Directions.
Once the line containing "Fixpoint assoc (k" is found in the data below, output that line and every line after it through the last, unchanged and with nothing else.

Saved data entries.
(** * A shallow embedding of [faceit_verification.py]

    The bot has three handlers that share nothing but module-level
    dictionaries: the periodic tournament synchronisation
    ([check_championships]), the [/stats] slash command and the OAuth
    redirect target ([oauth_callback]).  Each is embedded below as a
    function over the dictionaries it reads and writes; calls that
    leave the process (the FACEIT HTTP API, the chat platform, the
    pickle file) are answered by an explicit environment and recorded
    in a trace, so that statements such as "performs no outbound call"
    or "edits, never re-sends" can be read off the result. *)

From Stdlib Require Import ZArith List String Ascii Bool Lia DecimalString SpecFloat.
From stdpp Require Import base option list gmap strings.

Set Warnings "-register-all".
Local Open Scope string_scope.
Local Open Scope list_scope.
Local Open Scope Z_scope.

(** ** Python values, exceptions and results *)

Module Py.

(** Decoded JSON, as [response.json()] hands it to the program; [JNull]
    is Python's [None].  An object is kept as the list of its items in
    insertion order, its keys distinct as a dict's are (a lookup takes
    the first binding of a key).  Numbers
    are the integers (the payloads this program inspects carry
    identifiers and counters); a string is a sequence of characters,
    one [ascii] each. *)
Inductive json : Type :=
  | JNull
  | JBool (b : bool)
  | JNum (n : Z)
  | JStr (s : string)
  | JArr (items : list json)
  | JObj (fields : list (string * json)).

(** The exception classes the program's handlers tell apart, and the
    built-in ones raised by the expressions it evaluates.  All of them
    are subclasses of [Exception]. *)
Inductive exn : Type :=
  | NotFound            (* discord.NotFound *)
  | Forbidden           (* discord.Forbidden *)
  | ClientError         (* aiohttp.ClientError and subclasses *)
  | JSONDecodeError     (* json.JSONDecodeError *)
  | RequestException    (* requests.exceptions.RequestException *)
  | IndexError
  | KeyError
  | AttributeError
  | TypeError
  | ValueError
  | ZeroDivisionError
  | OverflowError
  | OSError
  | OtherException.

#[global] Instance exn_eq_dec : EqDecision exn.
Proof. solve_decision. Defined.

(** The outcome of evaluating a Python expression or statement. *)
Inductive res (A : Type) : Type :=
  | Ok (a : A)
  | Raise (e : exn).
Arguments Ok {A} a.
Arguments Raise {A} e.

Definition bind {A B} (r : res A) (k : A -> res B) : res B :=
  match r with
  | Ok a => k a
  | Raise e => Raise e
  end.

(** [d.get(k, default)] on a dict. *)
Fixpoint assoc (k : string) (fields : list (string * json)) : option json :=
  match fields with
  | [] => None
  | (k', v) :: rest => if String.eqb k k' then Some v else assoc k rest
  end.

Written answer.
Fixpoint assoc (k : string) (fields : list (string * json)) : option json :=
  match fields with
  | [] => None
  | (k', v) :: rest => if String.eqb k k' then Some v else assoc k rest
  end.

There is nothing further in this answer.